------ Data in this exercise

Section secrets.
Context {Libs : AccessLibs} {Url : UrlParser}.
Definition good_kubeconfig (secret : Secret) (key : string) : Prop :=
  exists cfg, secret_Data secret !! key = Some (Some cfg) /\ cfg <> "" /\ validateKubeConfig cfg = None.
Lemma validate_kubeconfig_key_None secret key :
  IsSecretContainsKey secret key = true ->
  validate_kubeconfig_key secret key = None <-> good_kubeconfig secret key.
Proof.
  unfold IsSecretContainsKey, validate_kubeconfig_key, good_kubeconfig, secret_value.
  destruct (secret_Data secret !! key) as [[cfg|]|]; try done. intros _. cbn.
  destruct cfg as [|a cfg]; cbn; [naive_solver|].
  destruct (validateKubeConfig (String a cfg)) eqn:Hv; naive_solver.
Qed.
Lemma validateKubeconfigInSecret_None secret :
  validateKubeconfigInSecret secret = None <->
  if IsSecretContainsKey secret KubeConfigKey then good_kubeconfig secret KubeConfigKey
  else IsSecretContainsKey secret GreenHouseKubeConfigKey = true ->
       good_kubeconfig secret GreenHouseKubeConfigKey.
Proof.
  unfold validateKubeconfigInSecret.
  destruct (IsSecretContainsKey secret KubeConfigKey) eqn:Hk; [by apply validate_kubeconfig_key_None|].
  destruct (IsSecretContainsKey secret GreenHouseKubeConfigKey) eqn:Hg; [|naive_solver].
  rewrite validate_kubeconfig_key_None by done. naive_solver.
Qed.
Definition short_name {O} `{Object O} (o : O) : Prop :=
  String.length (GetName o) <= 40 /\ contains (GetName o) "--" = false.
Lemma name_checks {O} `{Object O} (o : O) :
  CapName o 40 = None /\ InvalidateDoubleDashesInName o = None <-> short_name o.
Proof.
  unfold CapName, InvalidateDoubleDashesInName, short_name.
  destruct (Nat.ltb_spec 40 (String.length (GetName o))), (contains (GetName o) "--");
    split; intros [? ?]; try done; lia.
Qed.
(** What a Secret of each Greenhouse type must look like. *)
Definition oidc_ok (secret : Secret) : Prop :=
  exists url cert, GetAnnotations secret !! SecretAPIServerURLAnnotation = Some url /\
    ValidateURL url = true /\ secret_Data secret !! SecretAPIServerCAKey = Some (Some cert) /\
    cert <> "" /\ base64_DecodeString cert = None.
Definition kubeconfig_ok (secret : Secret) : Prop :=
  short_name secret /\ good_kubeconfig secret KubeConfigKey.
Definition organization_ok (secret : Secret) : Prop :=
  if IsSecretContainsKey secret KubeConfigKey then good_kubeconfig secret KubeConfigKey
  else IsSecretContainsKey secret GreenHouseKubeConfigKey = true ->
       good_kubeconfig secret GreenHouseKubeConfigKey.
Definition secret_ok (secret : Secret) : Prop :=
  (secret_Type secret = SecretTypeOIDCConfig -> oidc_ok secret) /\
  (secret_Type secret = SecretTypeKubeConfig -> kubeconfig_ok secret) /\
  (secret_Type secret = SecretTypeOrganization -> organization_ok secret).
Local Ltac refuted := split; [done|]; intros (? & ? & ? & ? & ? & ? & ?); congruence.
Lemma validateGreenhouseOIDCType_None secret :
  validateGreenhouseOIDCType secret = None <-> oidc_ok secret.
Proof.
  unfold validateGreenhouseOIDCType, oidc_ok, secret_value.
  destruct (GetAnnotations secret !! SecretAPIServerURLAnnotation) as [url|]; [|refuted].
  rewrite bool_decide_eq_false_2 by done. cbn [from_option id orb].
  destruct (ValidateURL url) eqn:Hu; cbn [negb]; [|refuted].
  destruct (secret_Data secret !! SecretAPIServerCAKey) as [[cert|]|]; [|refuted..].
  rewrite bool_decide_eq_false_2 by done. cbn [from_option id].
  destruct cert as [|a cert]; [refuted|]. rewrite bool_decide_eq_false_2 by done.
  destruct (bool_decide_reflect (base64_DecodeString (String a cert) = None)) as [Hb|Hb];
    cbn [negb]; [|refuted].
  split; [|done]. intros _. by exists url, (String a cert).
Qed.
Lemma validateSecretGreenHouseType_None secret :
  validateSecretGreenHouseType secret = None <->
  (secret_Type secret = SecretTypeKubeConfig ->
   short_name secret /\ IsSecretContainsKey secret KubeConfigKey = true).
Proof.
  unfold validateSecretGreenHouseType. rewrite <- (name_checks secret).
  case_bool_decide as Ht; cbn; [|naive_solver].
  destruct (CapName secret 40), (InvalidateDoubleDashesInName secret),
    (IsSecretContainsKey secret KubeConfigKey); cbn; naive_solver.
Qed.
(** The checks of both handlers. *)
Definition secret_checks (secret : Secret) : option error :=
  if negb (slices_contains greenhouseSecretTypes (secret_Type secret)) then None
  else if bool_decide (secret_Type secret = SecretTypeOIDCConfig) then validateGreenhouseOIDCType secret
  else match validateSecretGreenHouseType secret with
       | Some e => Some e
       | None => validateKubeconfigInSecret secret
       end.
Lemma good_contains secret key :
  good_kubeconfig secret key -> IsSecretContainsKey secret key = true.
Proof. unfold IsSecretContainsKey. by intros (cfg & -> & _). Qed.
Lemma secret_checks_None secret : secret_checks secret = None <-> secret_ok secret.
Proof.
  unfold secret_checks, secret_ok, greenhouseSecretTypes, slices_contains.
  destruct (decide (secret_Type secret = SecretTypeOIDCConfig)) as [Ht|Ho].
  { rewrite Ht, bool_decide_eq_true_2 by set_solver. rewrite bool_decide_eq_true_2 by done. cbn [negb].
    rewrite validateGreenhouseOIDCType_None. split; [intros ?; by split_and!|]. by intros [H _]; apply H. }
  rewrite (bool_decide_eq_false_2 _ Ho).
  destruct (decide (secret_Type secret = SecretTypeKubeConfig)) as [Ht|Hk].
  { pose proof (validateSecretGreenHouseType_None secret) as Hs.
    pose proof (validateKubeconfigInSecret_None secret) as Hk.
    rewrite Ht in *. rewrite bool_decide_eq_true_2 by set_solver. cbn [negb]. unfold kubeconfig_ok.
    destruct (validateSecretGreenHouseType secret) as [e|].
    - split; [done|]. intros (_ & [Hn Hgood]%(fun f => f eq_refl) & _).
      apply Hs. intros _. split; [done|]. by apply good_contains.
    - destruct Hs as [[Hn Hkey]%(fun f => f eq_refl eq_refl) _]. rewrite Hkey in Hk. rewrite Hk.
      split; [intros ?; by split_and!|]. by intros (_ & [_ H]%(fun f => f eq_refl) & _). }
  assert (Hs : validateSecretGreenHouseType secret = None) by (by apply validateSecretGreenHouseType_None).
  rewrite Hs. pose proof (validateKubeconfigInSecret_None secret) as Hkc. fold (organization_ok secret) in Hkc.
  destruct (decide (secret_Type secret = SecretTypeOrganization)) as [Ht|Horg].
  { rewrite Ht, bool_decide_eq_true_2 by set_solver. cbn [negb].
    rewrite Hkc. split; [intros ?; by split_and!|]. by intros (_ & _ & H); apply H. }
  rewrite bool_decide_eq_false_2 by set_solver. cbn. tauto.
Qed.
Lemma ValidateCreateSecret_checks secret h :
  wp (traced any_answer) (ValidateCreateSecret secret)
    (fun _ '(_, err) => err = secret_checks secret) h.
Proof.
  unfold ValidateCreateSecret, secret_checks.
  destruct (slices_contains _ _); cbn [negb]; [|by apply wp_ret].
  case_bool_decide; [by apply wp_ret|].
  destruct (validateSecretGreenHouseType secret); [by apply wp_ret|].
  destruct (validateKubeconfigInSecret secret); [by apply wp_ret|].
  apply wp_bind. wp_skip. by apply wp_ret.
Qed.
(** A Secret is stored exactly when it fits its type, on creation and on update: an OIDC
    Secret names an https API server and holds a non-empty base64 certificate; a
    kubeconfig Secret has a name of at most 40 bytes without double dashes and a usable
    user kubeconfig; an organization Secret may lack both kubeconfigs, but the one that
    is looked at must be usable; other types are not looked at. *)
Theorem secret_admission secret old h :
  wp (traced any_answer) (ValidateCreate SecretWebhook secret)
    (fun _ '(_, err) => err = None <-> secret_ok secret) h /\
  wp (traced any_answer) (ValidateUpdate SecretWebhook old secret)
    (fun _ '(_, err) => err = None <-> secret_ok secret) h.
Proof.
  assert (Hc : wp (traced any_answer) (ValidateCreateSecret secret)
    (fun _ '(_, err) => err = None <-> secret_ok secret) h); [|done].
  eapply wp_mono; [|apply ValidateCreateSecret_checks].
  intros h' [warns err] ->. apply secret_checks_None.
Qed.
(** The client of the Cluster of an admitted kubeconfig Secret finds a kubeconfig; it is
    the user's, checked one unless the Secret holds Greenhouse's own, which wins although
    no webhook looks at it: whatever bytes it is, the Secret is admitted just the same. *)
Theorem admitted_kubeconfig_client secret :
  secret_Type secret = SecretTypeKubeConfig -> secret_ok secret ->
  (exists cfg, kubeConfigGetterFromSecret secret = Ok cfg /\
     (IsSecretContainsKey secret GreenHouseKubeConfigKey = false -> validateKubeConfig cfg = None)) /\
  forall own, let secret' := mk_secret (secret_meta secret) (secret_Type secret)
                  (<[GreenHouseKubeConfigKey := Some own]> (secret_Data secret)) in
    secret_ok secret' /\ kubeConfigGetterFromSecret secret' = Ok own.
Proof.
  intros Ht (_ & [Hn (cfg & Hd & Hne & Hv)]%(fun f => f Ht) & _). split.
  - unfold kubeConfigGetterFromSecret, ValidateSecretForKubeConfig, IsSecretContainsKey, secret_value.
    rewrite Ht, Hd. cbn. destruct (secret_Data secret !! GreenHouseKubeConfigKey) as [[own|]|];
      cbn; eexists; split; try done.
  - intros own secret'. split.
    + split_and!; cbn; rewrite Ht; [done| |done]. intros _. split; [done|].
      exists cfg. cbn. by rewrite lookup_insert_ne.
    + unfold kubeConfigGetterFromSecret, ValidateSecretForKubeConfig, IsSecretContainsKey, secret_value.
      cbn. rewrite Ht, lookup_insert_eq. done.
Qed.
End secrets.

------------

What is required: Could you return all lines from the records that include the word "bytes"?

Task output:
    kubeconfig Secret has a name of at most 40 bytes without double dashes and a usable
    no webhook looks at it: whatever bytes it is, the Secret is admitted just the same. *)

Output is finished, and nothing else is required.